27 Oct 2022

Collaboration, Collections, and Climate Action at Dublin City University

Members of DCU Library's Special Collections and Archives team
(Liam O'Dwyer, Gordon Kennedy and Killian Downing) before the launch of
Politics in a Changing Ireland, October 2022. 

Guest post by Killian Downing. Killian is an archivist at Dublin City University Library, with experience in collections management and digital cultural heritage. Killian is a councillor for the Europeana Network Association and a board member of the Archives and Records Association, UK and Ireland. Killian is also a member of the DCU Green Committee and co-chair of the Europeana Climate Action Community.

I started working in DCU Library in March 2020, when the words pandemic, unprecedented, PPE and pivot were slowly shaping society and the future of libraries. DCU, a young and vibrant university, was transformed by the pandemic, as was the library’s collaborative multi-campus response, which provided meaningful support and refuge to students and staff alike, many of who were working on the frontline or supporting the healthcare sector.


DCU library staff innovated and prioritised opportunities using digital technology to ensure our services remained relevant, intuitive and accessible. Earlier this year, the Special Collections and Archives team launched a new Charles J. Haughey exhibition in the O’Reilly Library titled Politics in a Changing Ireland complementing an existing Google Arts and Culture digital exhibition, both of which feature archives never seen by the public before. 

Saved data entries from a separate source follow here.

(** The reparser stays inside the declaration it was asked for. *)
Definition well_scoped (rp : DeclReparser) : Prop :=
  forall d b n, n ∈ sub_nodes (rp d b) -> enclosing_decl_fqn n = d.

(** The documented contract on ids: at or above the base, no id twice. *)
Definition well_numbered (rp : DeclReparser) : Prop :=
  forall d b, NoDup (map node_id (sub_nodes (rp d b))) /\ Forall (fun n => b <= node_id n) (sub_nodes (rp d b)).

Lemma reparsed_elem rp ds : forall base s, s ∈ reparsed rp base ds -> exists d b, d ∈ ds /\ s = rp d b.
Proof.
  induction ds as [|d ds IH]; intros base s; cbn; [by intros ?%elem_of_nil|].
  intros [->|Hs]%elem_of_cons; [exists d, base; split; [left|done]|].
  destruct (IH _ _ Hs) as (d' & b' & Hd & ->). exists d', b'. split; [by right|done].
Qed.

Lemma reparsed_scope parent aff rp n :
  well_scoped rp -> n ∈ concat (map sub_nodes (reparse_all parent aff rp)) -> enclosing_decl_fqn n ∈ aff.
Proof.
  intros Hw Hn. apply list_elem_of_In, in_concat in Hn as (l & (s & <- & Hs)%in_map_iff & Hn).
  apply list_elem_of_In in Hs, Hn. apply reparsed_elem in Hs as (d & b & Hd & ->).
  rewrite (Hw d b n Hn). by rewrite py_sorted_elem, elem_of_elements in Hd.
Qed.

Lemma elem_of_kept parent aff n :
  n ∈ kept_nodes parent aff <-> n ∈ nodes parent /\ enclosing_decl_fqn n ∉ aff.
Proof.
  unfold kept_nodes. rewrite !list_elem_of_In, filter_In, negb_true_iff, bool_decide_eq_false. done.
Qed.

Lemma elem_of_node_ids g d i :
  i ∈ node_ids g d <-> exists n, n ∈ nodes g /\ enclosing_decl_fqn n = d /\ node_id n = i.
Proof.
  unfold node_ids. rewrite elem_of_list_to_set, list_elem_of_fmap. split.
  - intros (n & -> & Hn). apply list_elem_of_In, filter_In in Hn as [Hn Hd]. apply list_elem_of_In in Hn.
    apply bool_decide_eq_true in Hd. by exists n.
  - intros (n & Hn & Hd & <-). exists n. split; [done|]. apply list_elem_of_In, filter_In.
    split; [by apply list_elem_of_In|by apply bool_decide_eq_true].
Qed.

(** C11: node ids of unaffected declarations survive.  When the rebuild
    completes, every node of an unaffected declaration is carried over
    unchanged, no reparsed node has the id of a carried one, and with a
    reparser that stays inside its declaration an unaffected declaration has
    exactly the node ids it had. *)
Theorem unaffected_ids_preserved req r d :
  compute_incremental_cpg req = Ok r -> d ∉ affected r ->
  (forall n, n ∈ nodes (parent_cpg req) -> enclosing_decl_fqn n = d -> n ∈ nodes (new_cpg r)) /\
  (forall n m, n ∈ nodes (new_cpg r) -> n ∉ kept_nodes (parent_cpg req) (affected r) ->
     m ∈ kept_nodes (parent_cpg req) (affected r) -> node_id n <> node_id m) /\
  (well_scoped (reparser req) -> node_ids (new_cpg r) d = node_ids (parent_cpg req) d).
Proof.
  intros (_ & A & _ & _ & _ & _ & Hcol & ->)%compute_inv Hd. cbn [nodes]. split_and!.
  - intros n Hn E. apply elem_of_app. left. apply elem_of_kept. split; [done|congruence].
  - intros n m Hn Hnk Hm E. apply elem_of_app in Hn as [Hn|Hn]; [done|]. apply Hcol.
    apply list_elem_of_In, in_concat in Hn as (l & (s & <- & Hs)%in_map_iff & Hn).
    exists s, n. split_and!; [by apply list_elem_of_In..|]. rewrite E. unfold preserved_ids.
    apply elem_of_list_to_set, list_elem_of_fmap. by exists m.
  - intros Hw. apply set_eq. intros i. rewrite !elem_of_node_ids. cbn [nodes]. split.
    + intros (n & [Hn|Hn]%elem_of_app & E & Hi).
      * apply elem_of_kept in Hn as [Hn _]. by exists n.
      * apply reparsed_scope in Hn; [|done]. congruence.
    + intros (n & Hn & E & Hi). exists n. split_and!; try done. apply elem_of_app. left.
      apply elem_of_kept. split; [done|congruence].
Qed.

(** ** Fresh ids *)

Lemma max_id_ge x l : x ∈ l -> x <= max_id l.
Proof.
  assert (H : forall k a, a <= fold_left Z.max k a /\ forall y, y ∈ k -> y <= fold_left Z.max k a).
  { clear. induction k as [|b k IH]; intros a; cbn [fold_left]; [split; [lia|by intros y ?%elem_of_nil]|].
    destruct (IH (Z.max a b)) as [H1 H2]. split; [lia|]. intros y [->|Hy]%elem_of_cons; [lia|auto]. }
  destruct l as [|a l]; [by intros ?%elem_of_nil|]. cbn [max_id]. destruct (H l a) as [H1 H2].
  intros [->|Hx]%elem_of_cons; auto.
Qed.

Lemma reparsed_fresh rp ds : well_numbered rp -> forall base,
  let ns := concat (map sub_nodes (reparsed rp base ds)) in
  NoDup (map node_id ns) /\ Forall (fun n => base <= node_id n) ns.
Proof.
  intros Hw. induction ds as [|d ds IH]; intros base; cbn; [split; constructor|].
  destruct (Hw d base) as [Hnd Hge]. destruct (IH (next_base base (rp d base))) as [IHnd IHge].
  rewrite Forall_forall in Hge, IHge.
  assert (Hlt : forall n, n ∈ sub_nodes (rp d base) -> base <= node_id n < next_base base (rp d base)).
  { intros n Hn. specialize (Hge n Hn). unfold next_base. destruct (sub_nodes (rp d base)) as [|m ms] eqn:E.
    - by apply elem_of_nil in Hn.
    - assert (node_id n <= max_id (map node_id (m :: ms))); [|lia]. apply max_id_ge, list_elem_of_fmap. by exists n. }
  assert (Hb : base <= next_base base (rp d base)).
  { unfold next_base. destruct (sub_nodes (rp d base)) as [|m ms] eqn:E; [lia|].
    specialize (Hge m (list_elem_of_here _ _)).
    assert (node_id m <= max_id (map node_id (m :: ms))) by (apply max_id_ge; left). lia. }
  split.
  - rewrite map_app. apply NoDup_app. split_and!; [done| |done].
    intros i (n & -> & Hn)%list_elem_of_fmap (m & E & Hm)%list_elem_of_fmap.
    specialize (Hlt n Hn). specialize (IHge m Hm). lia.
  - apply Forall_forall. intros n [Hn|Hn]%elem_of_app; [by apply Hlt|]. specialize (IHge n Hn). lia.
Qed.

Lemma fresh_above parent aff i : i ∈ preserved_ids parent aff -> i < fresh_id_base parent aff.
Proof.
  intros Hi. apply elem_of_elements in Hi. unfold fresh_id_base.
  destruct (elements (preserved_ids parent aff)) as [|a l]; [by apply elem_of_nil in Hi|].
  apply max_id_ge in Hi. lia.
Qed.

(** A reparser that keeps to its id contract cannot collide.  With equal
    environment digests the computation returns, and the rebuilt graph has
    distinct node ids whenever the parent had. *)
Theorem well_numbered_rebuild req :
  parent_env_digest req = worker_env_digest req -> well_numbered (reparser req) ->
  NoDup (ids (parent_cpg req)) ->
  exists r, compute_incremental_cpg req = Ok r /\ NoDup (ids (new_cpg r)).
Proof.
  intros He Hw Hnd. unfold compute_incremental_cpg. rewrite bool_decide_true by done. cbn [negb].
  destruct (compute_affected_spec (changed_decls req) (changed_types req) (graph req)) as (A & -> & _). cbn [obind].
  match goal with |- context [_build_preserving_new_cpg _ ?a _] => set (aff := a) end.
  destruct (reparsed_fresh (reparser req) (py_sorted str_leb (elements aff)) Hw (fresh_id_base (parent_cpg req) aff))
    as [Hn1 Hn2]. fold (reparse_all (parent_cpg req) aff (reparser req)) in Hn1, Hn2. rewrite Forall_forall in Hn2.
  destruct (build_spec (parent_cpg req) aff (reparser req)) as [[Hn (d & Hb & _ & _)]|[(s & n & Hs & Hn & Hp) _]].
  - rewrite Hb. cbn [obind]. eexists. split; [done|]. cbn [new_cpg fst]. unfold ids. cbn [nodes].
    rewrite map_app. apply NoDup_app. split_and!; [| |done].
    + by apply NoDup_map_filter.
    + intros i Hi (m & -> & Hm)%list_elem_of_fmap. specialize (Hn2 m Hm).
      assert (node_id m < fresh_id_base (parent_cpg req) aff); [|lia]. apply fresh_above.
      unfold preserved_ids. by apply elem_of_list_to_set.
  - exfalso. apply fresh_above in Hp. specialize (Hn2 n). assert (fresh_id_base (parent_cpg req) aff <= node_id n); [|lia].
    apply Hn2. apply list_elem_of_In, in_concat. exists (sub_nodes s).
    split; [apply in_map; by apply list_elem_of_In|by apply list_elem_of_In].
Qed.

(** ** Routing *)

Definition severity (r : Route) : Z := match r with closed_world => 0 | degraded => 1 | full_reparse => 2 end.

(** Routing never relaxes the verdict.  The route of a completed
    computation is at least as conservative as the closed-world verdict; it
    differs only by demoting a degraded verdict to a full reparse, and the
    degraded route is taken exactly when both ratios are within their
    thresholds. *)
Theorem route_never_relaxes req r :
  compute_incremental_cpg req = Ok r ->
  severity (cw_verdict req) <= severity (precondition_status r) /\
  (precondition_status r = cw_verdict req \/
   (cw_verdict req = degraded /\ precondition_status r = full_reparse)) /\
  exists A, compute_affected (changed_decls req) (changed_types req) (graph req) = Ok A /\
  (precondition_status r = degraded <->
    cw_verdict req = degraded /\ (changed_files_ratio r <= theta_files req)%Q /\
    (true_div (cone_nodes (parent_cpg req) A) (Z.max (len (nodes (parent_cpg req))) 1) <= theta_cone req)%Q).
Proof.
  intros (_ & A & HA & Hst & _ & _ & _ & _)%compute_inv. rewrite Hst. unfold _route_for, Qgt_bool.
  set (cone := true_div _ _). set (ratio := changed_files_ratio r).
  assert (H : severity (cw_verdict req) <= severity (_route_for req ratio A).1 /\
    ((_route_for req ratio A).1 = cw_verdict req \/
     (cw_verdict req = degraded /\ (_route_for req ratio A).1 = full_reparse)) /\
    ((_route_for req ratio A).1 = degraded <->
     cw_verdict req = degraded /\ (ratio <= theta_files req)%Q /\ (cone <= theta_cone req)%Q)).
  { rewrite <-!Qle_bool_iff. unfold _route_for, Qgt_bool. fold cone.
    destruct (cw_verdict req), (Qle_bool ratio (theta_files req)), (Qle_bool cone (theta_cone req));
      cbn [negb fst severity]; split_and!; try lia; naive_solver. }
  destruct H as (H1 & H2 & H3). split; [exact H1|]. split; [exact H2|]. exists A. split; [exact HA|exact H3].
Qed.

(** The full-reparse route only reparses declarations of the parent.  A
    changed declaration that the parent does not contain is left out of the
    affected set and of the rebuilt graph, although the other routes reparse
    it. *)
Theorem full_reparse_drops_new_declarations req r d :
  compute_incremental_cpg req = Ok r -> precondition_status r = full_reparse -> well_scoped (reparser req) ->
  d ∈ changed_decls req -> (forall n, n ∈ nodes (parent_cpg req) -> enclosing_decl_fqn n <> d) ->
  d ∉ affected r /\ node_ids (new_cpg r) d = ∅.
Proof.
  intros (_ & A & _ & _ & _ & Haff & _ & Hg)%compute_inv Hst Hw _ Hnew.
  assert (Hd : d ∉ affected r).
  { rewrite Haff, decide_True by done. rewrite elem_of_list_to_set. intros (n & E & Hn)%list_elem_of_fmap.
    by apply (Hnew n Hn). }
  split; [done|]. apply set_eq. intros i. rewrite elem_of_node_ids, Hg. cbn [nodes]. split; [|set_solver].
  intros (n & [Hn|Hn]%elem_of_app & E & _).
  - apply elem_of_kept in Hn as [Hn _]. by destruct (Hnew n Hn).
  - apply reparsed_scope in Hn; [|done]. congruence.
Qed.

(** ** Witnesses *)

Definition delta_node (i : Z) (decl : string) : CPGNode := mkNode i (str "CALL") [] [] (str decl) [].

(** A reparser that mints one node per declaration. *)
Definition one_node_reparser : DeclReparser := fun d b =>
  mkSub d [mkNode b (str "CALL") [] [] d []] [].

Definition delta_request (verdict : Route) : IncrementalCpgRequest :=
  mkRequest (mkCPG [delta_node 0 "a"; delta_node 1 "b"] [mkEdge 0 1 (str "CFG")])
    (str "env") (str "env") verdict {[str "a"; str "new"]} ∅ (mkView ∅ ∅ ∅ ∅) one_node_reparser
    10 1 DEFAULT_THETA_CONE DEFAULT_THETA_FILES.

Lemma one_node_well_scoped : well_scoped one_node_reparser.
Proof. intros d b n Hn. cbn in Hn. apply list_elem_of_singleton in Hn as ->. done. Qed.

Lemma one_node_well_numbered : well_numbered one_node_reparser.
Proof. intros d b. cbn. split; [apply NoDup_singleton|]. repeat constructor. cbn. lia. Qed.

Definition delta_shown (o : outcome IncrementalCpgResult) : option (list Z * Route) :=
  match o with Ok r => Some (ids (new_cpg r), precondition_status r) | Raise _ => None end.

Lemma delta_closed_shown : delta_shown (compute_incremental_cpg (delta_request closed_world)) = Some ([1; 2; 3], closed_world).
Proof. vm_compute. reflexivity. Qed.

Lemma delta_full_shown : delta_shown (compute_incremental_cpg (delta_request full_reparse)) = Some ([0; 1], full_reparse).
Proof. vm_compute. reflexivity. Qed.

Lemma delta_closed_result : exists r, compute_incremental_cpg (delta_request closed_world) = Ok r /\ affected r = {[str "a"; str "new"]}.
Proof.
  destruct (compute_incremental_cpg (delta_request closed_world)) as [r|] eqn:E;
    [|pose proof delta_closed_shown as H; rewrite E in H; discriminate].
  exists r. split; [done|].
  destruct (compute_inv _ _ E) as (_ & A & HA & Hst & _ & Haff & _).
  cbn [_route_for cw_verdict delta_request fst] in Hst. rewrite Hst in Haff. rewrite Haff.
  assert (HA' : compute_affected {[str "a"; str "new"]} ∅ (mkView ∅ ∅ ∅ ∅) = Ok ({[str "a"; str "new"]} : gset pystr))
    by (vm_compute; reflexivity).
  cbn [delta_request changed_decls changed_types graph] in HA. rewrite HA' in HA. injection HA as <-. done.
Qed.

Lemma unaffected_ids_preserved_witness : exists r,
  compute_incremental_cpg (delta_request closed_world) = Ok r /\
  node_ids (new_cpg r) (str "b") = node_ids (parent_cpg (delta_request closed_world)) (str "b").
Proof.
  destruct delta_closed_result as (r & Hr & Ha). exists r. split; [exact Hr|].
  refine (proj2 (proj2 (unaffected_ids_preserved (delta_request closed_world) r (str "b") Hr _)) one_node_well_scoped).
  rewrite Ha. apply (bool_decide_unpack _). vm_compute. exact I.
Defined.

Lemma well_numbered_rebuild_witness : exists r,
  compute_incremental_cpg (delta_request closed_world) = Ok r /\ NoDup (ids (new_cpg r)).
Proof.
  refine (well_numbered_rebuild (delta_request closed_world) eq_refl one_node_well_numbered _).
  apply (bool_decide_unpack _). vm_compute. exact I.
Defined.

Lemma route_never_relaxes_witness : exists r,
  compute_incremental_cpg (delta_request closed_world) = Ok r /\
  severity (cw_verdict (delta_request closed_world)) <= severity (precondition_status r).
Proof.
  destruct delta_closed_result as (r & Hr & _). exists r. split; [exact Hr|].
  exact (proj1 (route_never_relaxes (delta_request closed_world) r Hr)).
Defined.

With extensive collections on modern Irish history, politics and society, the Special Collections and Archives team continues to process, catalogue and digitise its collections using open-source platforms, AtoM and Omeka, with iterative workflows, allowing discovery through DCU library's new platform, Ex Libris Alma and Primo





At the IFLA World Library and Information Congress in Dublin this year, I was delighted to be part of a climate action panel discussing approaches libraries can take to advocate for, and embed, working practices that minimise the sector’s impact on the environment. I would especially like to direct any libfocus readers to two inspiring and thought provoking presentations by IFLA co-panelist, Nkem Osuigwe, Human Capacity Development and Training Head, African Library and Information Associations and Institutions (AfLIA), Ghana, titled Climate Equity: A Manifesto for Libraries and Stuart Hunt, Director of University Library and Collections Services and University Librarian, University of Reading, UK, with his presentation Sustainability and the Green Library: Strategies for the Climate Crisis. DCU is working to support staff and students and articulate its role within the climate emergency and assess the environmental impact of our work as part of its ongoing Climate Action Plan.


Working with Europeana, I’ve been part of a growing Climate Action Community advocating for collective action to support environmental sustainability within the Europeana Network Association, which now has over 120 members across Ireland. In addition, Europeana Essentials, a free resource supporting communication and presentation skills for anyone to use is now available online. Europeana has also recently championed the Youth for the Future of Cultural Heritage in Europe initiative to better support young, new and emerging professionals, and provide a platform to spotlight research, tackle issues and open up new collaborations. DCU Library is a member of the Digital Repository of Ireland, the national aggregator for Europeana, and the diaries of Irish diplomat, Se├ín Lester (1888-1959), are one of DCU's first digitised collections discoverable on Europeana, with more to follow.


It's been wonderful to see the inspirational international cooperation project realised by the Beyond 2022 team and partners this year who have opened up the Virtual Record Treasury of Ireland. This newly launched digital archive combines historical investigation, archival discovery, conservation and technical innovation to re-imagine and recreate invaluable archives lost at the beginning of the Irish Civil War. For the first time in 100 years, users can step back in time to explore a virtual recreation of the Public Record Office of Ireland and its collections which were destroyed in 1922.


2022 has been a transformative year for DCU and I'm beyond lucky to work with such a wonderful library team opening up new collections, fostering new academic and research partnerships, and connecting with existing and new communities.